BestKeeper is an Excel-based tool that helps in selection the of the best reference genes after the calculation of variables: Pearson correlation coefficient (r), the standard deviation (SD) and a coefficient of variance (CV). Any gene with a SD higher than 1 is treated as inconsistent. For stably expressed genes, the BestKeeper Index is calculated based on the geometric mean of Ct values of reference genes34.

The delta Ct approach compares the relative expression of all possible ‘pairs of genes’ within each sample. The stability of the reference genes is ranked according to the repeatability of the gene expression differences among samples32.

Finally, the raw Cq values of each gene (without taking into account PCR efficiencies) were used to calculate the comprehensive ranking of reference genes using the web-based tool RefFinder33. The program is based on the ranking obtained from each program (geNorm, Normfinder, BestKeeper, and the delta Ct method). It assigns an appropriate weight to an individual gene and calculates the geometric mean (GM) of their weights, giving an overall comprehensive ranking.

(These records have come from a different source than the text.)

(** * HAR analyzer: a shallow embedding of [src/har-analyzer.js]

    The class [HARAnalyzer] reads a browser network trace (HAR), folds its
    entries into a mutable [analysisReport] object and derives a list of
    optimisation hints from it.  The methods are embedded below as pure
    functions that pass the report explicitly.

    Modelling conventions.
    - JavaScript numbers that carry durations and offsets are rationals
      ([Q]): the arithmetic of the source ([+], [-], [/], comparisons,
      [Math.max], [Math.round]) is read over exact numbers.  Byte sizes,
      counts and epoch timestamps are integers ([Z]).  The code computes
      on doubles, which round a sum such as [start + time] at the magnitude
      of an epoch and make accumulated totals depend on the order of the
      additions; the statements below are therefore made on the stored
      values, with the operations in the order of the code, and do not rest
      on the algebra of exact sums.
    - JavaScript strings are [string]; [includes] and [substring] are
      read on characters.
    - The object [resourceBreakdown], used as a map from the resource
      type to its statistics, is a [gmap string ResourceStat].
    - [Array.prototype.sort] is stable; it is embedded as a stable
      insertion sort driven by the comparator of the call site. *)

From Stdlib Require Import ZArith QArith Qround Qminmax Lqa Lia.
From Stdlib Require Import Sorting.Sorted Sorting.Permutation.
From stdpp Require Import base option list gmap strings pretty.

(** ** JavaScript primitives used by the analyzer *)

Module JS.

(** [s.startsWith(t)], the auxiliary of [includes]. *)
Fixpoint startsWith (s t : string) : bool :=
  match t, s with
  | EmptyString, _ => true
  | String _ _, EmptyString => false
  | String c t', String d s' => if Ascii.eqb c d then startsWith s' t' else false
  end.

(** [s.includes(t)]: [t] occurs in [s] at some position. *)
Fixpoint includes (s t : string) : bool :=
  startsWith s t ||
  match s with
  | EmptyString => false
  | String _ s' => includes s' t
  end.

(** [s.substring(0, n)]. *)
Definition substring0 (n : nat) (s : string) : string := String.substring 0 n s.

(** [s.length]. *)
Definition length (s : string) : nat := String.length s.

(** [Math.round]: the nearest integer, halves rounded towards plus
    infinity. *)
Definition Math_round (x : Q) : Z := Qfloor (x + (1 # 2))%Q.

(** The result of a computation that may throw. *)
Inductive completion (A : Type) : Type :=
| Normal (a : A)
| Throw (message : string).
Arguments Normal {A} a.
Arguments Throw {A} message.

(** [Math.max(...(x :: xs))] on a non-empty argument list. *)
Definition Math_max (x : Q) (xs : list Q) : Q := fold_left Qmax xs x.

Section Sort.
Context {A : Type} (cmp : A -> A -> Q).

(** One insertion step: [x] stood before every element of [l] in the
    array, so it stays before the elements it compares equal to. *)
Fixpoint sort_insert (x : A) (l : list A) : list A :=
  match l with
  | [] => [x]
  | y :: l' => if Qle_bool (cmp x y) 0 then x :: y :: l' else y :: sort_insert x l'
  end.

(** [arr.sort(cmp)]. *)
Fixpoint sort (l : list A) : list A :=
  match l with
  | [] => []
  | x :: l' => sort_insert x (sort l')
  end.
End Sort.

End JS.

(** ** [formatBytes] *)

Definition k : Z := 1024.
Definition sizes : list string := ["Bytes"; "KB"; "MB"; "GB"].

(** [Math.floor(Math.log(bytes) / Math.log(k))] for [bytes > 0], read
    over the reals: the exponent of the largest power of [k = 2^10] that
    does not exceed [bytes] (see [unitIndex_spec]). *)
Definition unitIndex (bytes : Z) : Z := Z.log2 bytes / Z.log2 k.
(** A new [VContainer], and the same object with its spacing set to 3. *)
Definition new_vcontainer : VContainer.t :=
  VContainer.Make empty_container 10 None None.

Definition spaced_vcontainer : VContainer.t :=
  VContainer.Make empty_container 3 None None.

(** ** Further observations of the classes *)

(** The same container after the framework has changed its list of
    children (a child was parented to it or unparented from it). *)
Definition with_children (self : Container.t) (cs : list element) : Container.t :=
  Container.Make (Container.self_id self) (Container.share_layout self)
    (Container.padding self) (Container.hug_width self)
    (Container.hug_height self) cs (Container.constraints self).



(** The widget behind an argument of a box helper, if it is one. *)
Definition item_widget (b : box_item) : option element :=
  match b with
  | BWidget e => Some e
  | BSpacer _ => None
  end.

(** The child events the framework delivers to a container, and their
    delivery one after the other. *)
Inductive child_event :=
| Added (child : element)
| Removed (child : element).

Definition event_child (ev : child_event) : element :=
  match ev with Added c => c | Removed c => c end.

Definition deliver (self : Container.t) (ev : child_event) : M unit :=
  match ev with
  | Added c => Container.child_added self c
  | Removed c => Container.child_removed self c
  end.

Fixpoint deliver_all (self : Container.t) (evs : list child_event) : M unit :=
  match evs with
  | [] => mret tt
  | ev :: evs' => deliver self ev;; deliver_all self evs'
  end.

(** The relayout requests of container [id] in a list of calls. *)
Definition relayout_requests (id : oid) (cs : list call) : nat :=
  length (List.filter (fun c => bool_decide (c = request_relayout id)) cs).



(** A sample container holding a nested stacking container. *)
Definition inner_v : element :=
  Element 15%positive (VContainer_class ["Widget"; "Object"]).

Definition nested_container : Container.t :=
  with_children sample_container [label1; inner_v; timer1].

(** Stacking containers with both spacers set, and a new [HContainer]. *)
Definition spacer_a : Spacer := Spacer_ 21%positive.
Definition spacer_b : Spacer := Spacer_ 22%positive.

Definition spacer_vcontainer : VContainer.t :=
  VContainer.Make sample_container 10 (Some spacer_a) (Some spacer_b).

Definition spacer_hcontainer : HContainer.t :=
  HContainer.Make sample_container 10 (Some spacer_a) (Some spacer_b).


(** * Properties *)

Ltac run_bind := unfold mbind, M_bind, mret, M_ret; simpl.

(** ** Runs of the list primitives *)

Lemma fresh_loc_unused (w : world) :
  lists w !! fresh (dom (lists w)) = None.
Proof. apply not_elem_of_dom, is_fresh. Qed.

Lemma fresh_loc_differs (w : world) (l : loc) (xs : list item) :
  lists w !! l = Some xs -> fresh (dom (lists w)) <> l.
Proof.
  intros Hl Heq. pose proof (fresh_loc_unused w) as Hn.
  rewrite Heq in Hn. congruence.
Qed.

Lemma list_copy_run (w : world) (l : loc) (xs : list item) :
  lists w !! l = Some xs ->
  list_copy l w =
    Returned (fresh (dom (lists w)))
      (World (<[fresh (dom (lists w)) := xs]> (lists w)) (calls w)).
Proof. intros Hl. unfold list_copy. by rewrite Hl. Qed.

Lemma Container_layout_constraints_run (self : Container.t) (w : world) (cs : list item) :
  lists w !! Container.constraints self = Some cs ->
  Container.layout_constraints self w =
    Returned (fresh (dom (lists w)))
      (World (<[fresh (dom (lists w)) := Container_result self cs]> (lists w))
             (calls w)).
Proof.
  intros Hl. unfold Container.layout_constraints. run_bind.
  rewrite (list_copy_run _ _ _ Hl).
  unfold list_is_empty, Container_result. simpl. rewrite lookup_insert_eq.
  case_bool_decide as Hcs.
  - unfold list_append. simpl. rewrite lookup_insert_eq.
    by rewrite insert_insert_eq.
  - done.
Qed.

Lemma VContainer_layout_constraints_run (self : VContainer.t) (w : world) (cs : list item) :
  lists w !! Container.constraints (VContainer.base self) = Some cs ->
  VContainer.layout_constraints self w =
    Returned (fresh (dom (lists w)))
      (World (<[fresh (dom (lists w)) :=
                  cs ++ [vbox (VContainer.items self) (Some (VContainer.spacing self))]]>
                (lists w))
             (calls w)).
Proof.
  intros Hl. unfold VContainer.layout_constraints. run_bind.
  rewrite (list_copy_run _ _ _ Hl).
  unfold list_append. simpl. rewrite lookup_insert_eq.
  by rewrite insert_insert_eq.
Qed.

Lemma HContainer_layout_constraints_run (self : HContainer.t) (w : world) (cs : list item) :
  lists w !! Container.constraints (HContainer.base self) = Some cs ->
  HContainer.layout_constraints self w =
    Returned (fresh (dom (lists w)))
      (World (<[fresh (dom (lists w)) :=
                  cs ++ [hbox (HContainer.items self) (Some (HContainer.spacing self))]]>
                (lists w))
             (calls w)).
Proof.
  intros Hl. unfold HContainer.layout_constraints. run_bind.
  rewrite (list_copy_run _ _ _ Hl).
  unfold list_append. simpl. rewrite lookup_insert_eq.
  by rewrite insert_insert_eq.
Qed.

Lemma layout_constraints_run (i : instance) (w : world) (cs : list item) :
  lists w !! Container.constraints (as_Container i) = Some cs ->
  layout_constraints i w =
    Returned (fresh (dom (lists w)))
      (World (<[fresh (dom (lists w)) := instance_result i cs]> (lists w))
             (calls w)).
Proof.
  destruct i as [c|c|c]; simpl; intros Hl.
  - by apply Container_layout_constraints_run.
  - by apply VContainer_layout_constraints_run.
  - by apply HContainer_layout_constraints_run.
Qed.

(** ** Constraint collection of the base class *)

(** C1: [Container.layout_constraints] returns a list holding exactly the
    explicit constraints when the container has any, and otherwise exactly
    the default, the one [vbox] helper over [widgets()]; the two are never
    mixed. *)
Theorem Container_layout_constraints_explicit_or_default
    (self : Container.t) (w : world) (cs : list item) :
  lists w !! Container.constraints self = Some cs ->
  exists l w',
    Container.layout_constraints self w = Returned l w' /\
    (cs <> [] -> lists w' !! l = Some cs) /\
    (cs = [] ->
     lists w' !! l = Some [vbox (BWidget <$> Container.widgets self) None]).
Proof.
  intros Hl. eexists _, _. split.
  - by apply Container_layout_constraints_run.
  - simpl. rewrite lookup_insert_eq. unfold Container_result.
    split; intros Hcs.
    + by rewrite bool_decide_eq_false_2.
    + subst cs. by rewrite bool_decide_eq_true_2.
Qed.

Lemma Container_layout_constraints_explicit_or_default_witness :
  lists sample_world !! Container.constraints sample_container = Some [cn1] /\
  exists l w',
    Container.layout_constraints sample_container sample_world = Returned l w' /\
    ([cn1] <> [] -> lists w' !! l = Some [cn1]) /\
    ([cn1] = [] ->
     lists w' !! l =
       Some [vbox (BWidget <$> Container.widgets sample_container) None]).
Proof.
  split; [reflexivity |].
  apply (Container_layout_constraints_explicit_or_default
           sample_container sample_world [cn1]).
  reflexivity.
Defined.

(** ** Constraint collection of the stacking containers *)

(** C2, as the specification words it, fails: a [VContainer] and an
    [HContainer] with the explicit constraint [cn1] return that constraint
    followed by the box helper. *)
Lemma stacking_explicit_only_fails :
  ~ explicit_only (IVContainer sample_vcontainer) sample_world /\
  ~ explicit_only (IHContainer sample_hcontainer) sample_world.
Proof.
  split; intros H; specialize (H [cn1] eq_refl);
    vm_compute in H; assert (Hne : [cn1] <> []) by discriminate;
    specialize (H Hne); discriminate H.
Qed.

(** C2, amended: [VContainer.layout_constraints] and
    [HContainer.layout_constraints] return a copy of the explicit
    constraints followed by one box helper ([vbox], respectively [hbox])
    over the optional leading spacer, [widgets()] and the optional
    trailing spacer, called with the container's [spacing], whether or not
    there are explicit constraints. *)
Theorem stacking_layout_constraints_append (w : world) (cs : list item) :
  (forall self : VContainer.t,
     lists w !! Container.constraints (VContainer.base self) = Some cs ->
     VContainer.items self =
       option_list (BSpacer <$> VContainer.top_spacer self) ++
       (BWidget <$> Container.widgets (VContainer.base self)) ++
       option_list (BSpacer <$> VContainer.bottom_spacer self) /\
     exists l w',
       VContainer.layout_constraints self w = Returned l w' /\
       lists w' !! l =
         Some (cs ++ [vbox (VContainer.items self)
                        (Some (VContainer.spacing self))])) /\
  (forall self : HContainer.t,
     lists w !! Container.constraints (HContainer.base self) = Some cs ->
     HContainer.items self =
       option_list (BSpacer <$> HContainer.left_spacer self) ++
       (BWidget <$> Container.widgets (HContainer.base self)) ++
       option_list (BSpacer <$> HContainer.right_spacer self) /\
     exists l w',
       HContainer.layout_constraints self w = Returned l w' /\
       lists w' !! l =
         Some (cs ++ [hbox (HContainer.items self)
                        (Some (HContainer.spacing self))])).
Proof.
  split; intros self Hl; split.
  - unfold VContainer.items.
    destruct (VContainer.top_spacer self), (VContainer.bottom_spacer self);
      simpl; by rewrite ?app_nil_r, <- ?app_assoc.
  - eexists _, _. split.
    + by apply VContainer_layout_constraints_run.
    + simpl. by rewrite lookup_insert_eq.
  - unfold HContainer.items.
    destruct (HContainer.left_spacer self), (HContainer.right_spacer self);
      simpl; by rewrite ?app_nil_r, <- ?app_assoc.
  - eexists _, _. split.
    + by apply HContainer_layout_constraints_run.
    + simpl. by rewrite lookup_insert_eq.
Qed.

Lemma stacking_layout_constraints_append_witness :
  lists sample_world !! Container.constraints (VContainer.base sample_vcontainer)
    = Some [cn1] /\
  exists l w',
    VContainer.layout_constraints sample_vcontainer sample_world = Returned l w' /\
    lists w' !! l =
      Some ([cn1] ++ [vbox (VContainer.items sample_vcontainer)
                        (Some (VContainer.spacing sample_vcontainer))]).
Proof.
  split; [reflexivity |].
  apply (proj1 (stacking_layout_constraints_append sample_world [cn1])
           sample_vcontainer).
  reflexivity.
Defined.

(** ** The size of the default list *)

(** C3, as the specification words it, fails: for a container with no
    children and no explicit constraints the returned list holds none of
    the eight definitional constraints. *)
Lemma default_counts_fail :
  ~ counts_as_specified empty_container plain_world.
Proof.
  intros H. destruct (H eq_refl) as (res & Hres & _ & Hdef).
  vm_compute in Hres. injection Hres as <-.
  vm_compute in Hdef. discriminate Hdef.
Qed.

(** C3, amended: with no explicit constraints and [N] participating
    children, [Container.layout_constraints] returns a list of exactly one
    entry, the [vbox] helper called on those [N] children in order; the
    list holds no definitional anchor constraint and no single chain
    constraint. *)
Theorem Container_default_list (self : Container.t) (w : world) :
  lists w !! Container.constraints self = Some [] ->
  exists res args,
    returned_list (Container.layout_constraints self) w = Some res /\
    res = [vbox args None] /\
    args = BWidget <$> Container.widgets self /\
    length args = length (Container.widgets self) /\
    length res = 1 /\
    count is_linear res = 0 /\
    count is_chain res = 0 /\
    count (is_definitional (Container.self_id self)) res = 0.
Proof.
  intros Hl. eexists _, _. split; [| split; [reflexivity |]].
  - unfold returned_list.
    rewrite (Container_layout_constraints_run _ _ _ Hl). simpl.
    by rewrite lookup_insert_eq.
  - repeat split. by rewrite length_fmap.
Qed.

Lemma Container_default_list_witness :
  lists plain_world !! Container.constraints sample_container = Some [] /\
  exists res args,
    returned_list (Container.layout_constraints sample_container) plain_world
      = Some res /\
    res = [vbox args None] /\
    args = BWidget <$> Container.widgets sample_container /\
    length args = length (Container.widgets sample_container) /\
    length res = 1 /\
    count is_linear res = 0 /\
    count is_chain res = 0 /\
    count (is_definitional (Container.self_id sample_container)) res = 0.
Proof.
  split; [reflexivity |].
  apply (Container_default_list sample_container plain_world).
  reflexivity.
Defined.

(** ** Content anchors *)

Lemma two_sum : two = (1 + 1)%Qc.
Proof. apply Qc_is_canon. reflexivity. Qed.

Lemma midpoint (a b : Qc) : (a + (b - a) / two = (a + b) / two)%Qc.
Proof. rewrite two_sum. field. discriminate. Qed.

Expression analysis of the target virulence genes hrpN and amsB

The expression profile analysis of the target genes coding critical virulence factors amsB, which is involved in the biosynthesis of amylovoran, and hrpN coding harpin, a secreted protein that elicits the hypersensitive response (HR) in non-hosts and is also required for pathogenicity in host plants, was carried out with the reference genes indicated by the mathematic algorithms. Primers for the target genes were designed with the PrimerSelect program of the LASERGENE package (DNASTAR) and were synthesized by Genomed S.A. (Warszawa). The primer pairs for the amsB and hrpN genes are listed in Table 1. The same conditions and criteria as for the reference genes were used for RT-qPCR. To calculate the relative fold changes in the gene expression of E. amylovora strain 650 after its infection of the susceptible cultivar Idared and the resistant cultivar Free Redstar, the data obtained by Cfx96 (Bio-rad) was analysed using the comparative 2−ΔΔCt method and normalized to the selected reference genes17. Three-way ANOVA was used for the relative expression gene data with gene, apple cultivare, time as a factors. Newman-Keuls test, was performed to determine significance of differences between means.